Novel textual features for language modeling of intra-sentential code-switching data

Code-switching refers to the frequent use of non-native language words/phrases by speakers while conversating in their native languages. Traditionally, for training a language model (LM) for code-switching data, one is required to tediously collect a large amount of text corpus in the respective code-switching domain. Alternately, we recently proposed a more viable approach that adapts an existing native LM to handle the code-switching data. In this work, we present our efforts for language modeling of code-switching data following both the traditional and the proposed approaches.

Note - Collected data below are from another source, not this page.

(** The body of the outer loop of [_matches], collection.py 156-171. *)
Definition cond_holds (d : doc) (field : string) (c : cond) : answer bool :=
  let val := doc_get field d in
  match c with
  | Ops ops => ops_hold val ops
  | Literal v => Answered (py_eq val v)
  end.

(** The outer loop of [_matches], collection.py 155-172. *)
Fixpoint filter_holds (d : doc) (entries : dict cond) : answer bool :=
  match entries with
  | [] => Answered true
  | (field, c) :: rest =>
      ok <- cond_holds d field c ;;
      if (ok : bool) then filter_holds d rest else Answered false
  end.

(** [Collection._matches], collection.py 151-172. *)
Definition _matches (d : doc) (filter : option (dict cond)) : answer bool :=
  match filter with
  | None => Answered true
  | Some entries => filter_holds d entries
  end.

(** [limit and len(results) >= limit], collection.py 140: [None] and [0]
    are false as conditions. *)
Definition limit_reached (limit : option Z) (results : list DocumentWrapper) : bool :=
  match limit with
  | Some n => negb (Z.eqb n 0) && (len results >=? n)%Z
  | None => false
  end.

(** The loop of [Collection.find_all], collection.py 137-141, over what
    the scan has left to yield. *)
Fixpoint collect_matching (filter : option (dict cond)) (limit : option Z)
    (g : gen (string * doc)) (results : list DocumentWrapper)
  : answer (list DocumentWrapper) :=
  match g with
  | [] => Answered results
  | Throw e :: _ => Failed (ScanError e)
  | Yield (doc_id, d) :: rest =>
      ok <- _matches d filter ;;
      if (ok : bool) then
        let results := (results ++ [mkDocument doc_id d])%list in
        if limit_reached limit results then Answered results
        else collect_matching filter limit rest results
      else collect_matching filter limit rest results
  end.

(** [Collection.find_all], collection.py 135-142. *)
Definition Collection_find_all_with (filter : option (dict cond)) (limit : option Z)
    (c : Collection) : answer (list DocumentWrapper) :=
  collect_matching filter limit (_scan_docs c) [].

(** [Collection.find_one], collection.py 144-146. *)
Definition Collection_find_one (filter : option (dict cond)) (c : Collection)
  : answer (option DocumentWrapper) :=
  docs <- Collection_find_all_with filter (Some 1%Z) c ;;
  ret (match docs with w :: _ => Some w | [] => None end).

(** [Collection.find], collection.py 148-149. *)
Definition Collection_find (filter : option (dict cond)) (limit : option Z)
    (c : Collection) : answer (list DocumentWrapper) :=
  Collection_find_all_with filter limit c.

(** ** What the specification promises, for comparison *)

Section Promised.

Context {V : Type}.

(** The mapping the records of a log fold into: a put sets [key -> value],
    a del sets [key -> absent]. *)
Definition apply_record (mem : dict (option V)) (l : wal_line V) : dict (option V) :=
  match l with
  | WRec op key value =>
      if String.eqb op "put" then dict_set key value mem
      else if String.eqb op "del" then dict_set key None mem
      else mem
  | _ => mem
  end.

Definition committed (lines : list (wal_line V)) : dict (option V) :=
  fold_left apply_record lines [].

(** A line [json.loads] accepts, or a blank one. *)
Definition parseable (l : wal_line V) : Prop := l <> WCorrupt.

(** The first record of a data file under [key], if it holds one. *)
Fixpoint record_of (key : string) (lines : list (sst_line V)) : option (option V) :=
  match lines with
  | [] => None
  | SRec k v :: rest => if String.eqb k key then Some v else record_of key rest
  | _ :: rest => record_of key rest
  end.

(** Newest-wins resolution of [key] over data files listed newest first. *)
Fixpoint resolve (key : string) (files : list (list (sst_line V))) : option (option V) :=
  match files with
  | [] => None
  | lines :: older =>
      match record_of key lines with
      | Some v => Some v
      | None => resolve key older
      end
  end.

(** The data file of a table; one that is not there holds no record. *)
Definition file_of (e : LSMEngine V) (sst : SSTable) : list (sst_line V) :=
  match dict_get (data_path sst) (data_files e) with
  | Some lines => lines
  | None => []
  end.

(** The data files of the engine's tables, newest first. *)
Definition table_files (e : LSMEngine V) : list (list (sst_line V)) :=
  map (file_of e) (rev (sstables e)).


(** A line of a data file that comes before the record of [key] in key
    order: blank, or a record under a smaller key. *)
Definition before_key (key : string) (l : sst_line V) : Prop :=
  match l with
  | SBlank => True
  | SCorrupt => False
  | SRec k _ => String.ltb k key = true
  end.

End Promised.

(** A document kept under the key [<prefix><doc_id>] with a present
    value, in the memtable or in the data file of one of the tables. *)
Definition stored_under (c : Collection) (doc_id : string) (d : doc) : Prop :=
  In (prefix c ++ doc_id, Some (Json d)) (memtable (engine c))
  \/ exists lines, In lines (table_files (engine c))
                   /\ In (SRec (prefix c ++ doc_id) (Some (Json d))) lines.

(** ** Engines and collections the statements below are evaluated on *)

(** Two tables without index entries, an older and a newer one. *)
Definition sst_older : SSTable := mkSSTable "sst_1.jsonl" [].
Definition sst_newer : SSTable := mkSSTable "sst_2.jsonl" [].

(** An engine on a new directory that flushes at the first entry. *)
Definition tiny_engine : LSMEngine string := fresh_engine 0 1.

(** Two tables without index entries that overlap: the newer one
    rewrites ["a"] and deletes ["k"]. *)
Definition layered_engine : LSMEngine string :=
  mkLSMEngine 3 [] Newline []
    [("sst_1.jsonl", [SRec "a" (Some "1"); SRec "k" (Some "v")]);
     ("sst_2.jsonl", [SRec "a" (Some "2"); SBlank; SRec "k" None])]
    [("sst_1.jsonl.idx", []); ("sst_2.jsonl.idx", [])]
    [] 2000 [sst_older; sst_newer].

(** A log whose second line was torn by a crash. *)
Definition torn_engine : LSMEngine string :=
  mkLSMEngine 0 [WRec "put" "a" (Some "1"); WCorrupt] Text [] [] [] [] 2000 [].

(** The documents and schemas of [main.py], and a schema that lists [age]
    before the unique [name]. *)
Definition bob : doc := [("name", VStr "Bob"); ("age", VInt 30); ("role", VStr "member")].
Definition bob_older : doc := [("name", VStr "Bob"); ("age", VInt 40); ("role", VStr "guest")].

Definition name_rules : rules :=
  mkRules (Some Tstr) (Some true) (Some (mkLength None (Some 3%Z) None None))
          None None None None None None.
Definition age_rules : rules :=
  mkRules (Some Tint) None None None (Some 0%Z) None (Some 100%Z) None None.
Definition role_rules : rules :=
  mkRules (Some Tstr) None None None None None None
          (Some [VStr "admin"; VStr "member"; VStr "guest"]) None.

Definition user_schema : Schema :=
  Schema_init [("name", name_rules); ("age", age_rules); ("role", role_rules)].

(** [store.collection("users", schema)] on a new directory, and the same
    after [insert(d, doc_id="1")]. *)
Definition users (s : option Schema) : Collection :=
  mkCollection (fresh_engine 0 2000) "users:" s.

Definition users_with (s : option Schema) (d : doc) : Collection :=
  snd (Collection_insert "uuid" d (Some "1") [] (users s)).

(** A collection whose memtable holds a tombstone for ["users:1"] over a
    table that holds Bob under it. *)
Definition tombstoned_users : Collection :=
  mkCollection
    (mkLSMEngine 2 [] Newline []
       [("sst_1.jsonl", [SRec "users:1" (Some (Json bob))])]
       [("sst_1.jsonl.idx", [])]
       [("users:1", None)] 2000 [mkSSTable "sst_1.jsonl" []])
    "users:" None.

(** ** More to compare with, and more to evaluate on *)

Section Latest.

Context {V : Type}.

(** The value of the latest [Put] of [key] among the requests, if any. *)
Fixpoint last_put (key : string) (rs : list (request V)) : option V :=
  match rs with
  | [] => None
  | r :: rest =>
      match last_put key rest with
      | Some v => Some v
      | None =>
          match r with
          | Put k v => if String.eqb k key then Some v else None
          | Delete _ => None
          end
      end
  end.

(** What the latest record of [key] in a log says: a value put, [None] for
    a del; no answer when the log has no put or del record of [key]. *)
Fixpoint last_record (key : string) (lines : list (wal_line V)) : option (option V) :=
  match lines with
  | [] => None
  | l :: rest =>
      match last_record key rest with
      | Some v => Some v
      | None =>
          match l with
          | WRec op k value =>
              if String.eqb k key then
                if String.eqb op "put" then Some value
                else if String.eqb op "del" then Some None
                else None
              else None
          | _ => None
          end
      end
  end.

(** A directory as [put] and [delete] calls leave it: the log replays to
    the memtable and ends with a newline, and there is no table, data
    file, index file or archived log. *)
Definition only_logged (e : LSMEngine V) : Prop :=
  WAL_replay e = Returned (memtable e)
  /\ sstables e = [] /\ data_files e = [] /\ index_files e = [] /\ wal_archive e = []
  /\ wal_end e = Newline.

End Latest.

(** The identifier [insert] works with, collection.py 34-35. *)
Definition chosen_id (uuid : string) (doc_id : option string) : string :=
  match doc_id with Some i => i | None => uuid end.

(** The value as [==] and a [set] see it: a boolean is the integer it
    equals. *)
Definition canon (v : value) : value :=
  match v with
  | VBool b => VInt (if b then 1 else 0)
  | _ => v
  end.

(** The operators [_matches] knows. *)
Definition known_op (op : string) : bool :=
  existsb (String.eqb op) ["$eq"; "$gt"; "$gte"; "$lt"; "$lte"].

(** The ordering operators among them. *)
Definition ordering_op (op : string) : bool :=
  existsb (String.eqb op) ["$gt"; "$gte"; "$lt"; "$lte"].

(** A log with a rewrite, a del record and a line of another kind. *)
Definition logged_engine : LSMEngine string :=
  mkLSMEngine 0
    [WRec "put" "a" (Some "1"); WBlank; WRec "put" "b" (Some "2");
     WRec "del" "a" None; WRec "noop" "b" None]
    Newline [] [] [] [] 2000 [].

(** The engine [LSMEngine(data_dir)] builds on the directory of
    [logged_engine]. *)
Definition reopened_engine : LSMEngine string := snd (LSMEngine_init 2000 logged_engine).

(** A directory whose log holds one record that lacks its newline, and
    the engine opened on it. *)
Definition unterminated_dir : LSMEngine string :=
  mkLSMEngine 0 [WRec "put" "a" (Some "1")] Text [] [] [] [] 2000 [].

Definition unterminated_engine : LSMEngine string :=
  snd (LSMEngine_init 2000 unterminated_dir).

(** Three users in the memtable of a collection without schema. *)
Definition carol : doc := [("name", VStr "Carol"); ("age", VInt 41)].
Definition dave : doc := [("name", VStr "Dave"); ("age", VInt 17)].

Definition three_users : Collection :=
  snd (Collection_insert "u3" dave None []
        (snd (Collection_insert "u2" carol None [] (users_with None bob)))).



(** [{"age": {"$gte": 30}}] *)
Definition adults : option (dict cond) := Some [("age", Ops [("$gte", VInt 30)])].


(** The file schema of [main.py]. *)
Definition user_id_rules : rules :=
  mkRules (Some Tstr) None None None None None None None (Some "users").

Definition file_schema : Schema :=
  Schema_init
    [("filename", mkRules (Some Tstr) None (Some (mkLength None (Some 1%Z) None None))
                          None None None None None None);
     ("size", mkRules (Some Tint) None None None (Some 0%Z) None None None None);
     ("user_id", user_id_rules)].

Definition resume (user_id : string) : doc :=
  [("filename", VStr "resume.pdf"); ("size", VInt 12345); ("user_id", VStr user_id)].

(** * Facts *)

(** ** Outcomes *)

Lemma bind_Returned {A B : Type} (m : outcome A) (k : A -> outcome B) (b : B) :
  (x <- m ;; k x) = Returned b -> exists a, m = Returned a /\ k a = Returned b.
Proof. destruct m as [a|e]; simpl; [eauto | discriminate]. Qed.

The salient contributions of this paper includes: (i) creation of the Hindi-English code-switching text corpus, (ii) an improved parts-of-speech (POS) labeling scheme for accurate tagging of non-native words embedded in the code-switching data, and (iii) the proposal of a novel textual feature referred to as the code-switching location (CSL) feature, that allows LMs to predict the code-switching instances. The evaluation of the proposed features has been done on two code-switching datasets: Hindi-English and Mandarin-English. On experimental evaluation, a substantial reduction in the perplexity is achieved with the use of the improvised POS features. It is also observed that the proposed CSL features provide an independent and additive improvement over the POS features in terms of perplexity.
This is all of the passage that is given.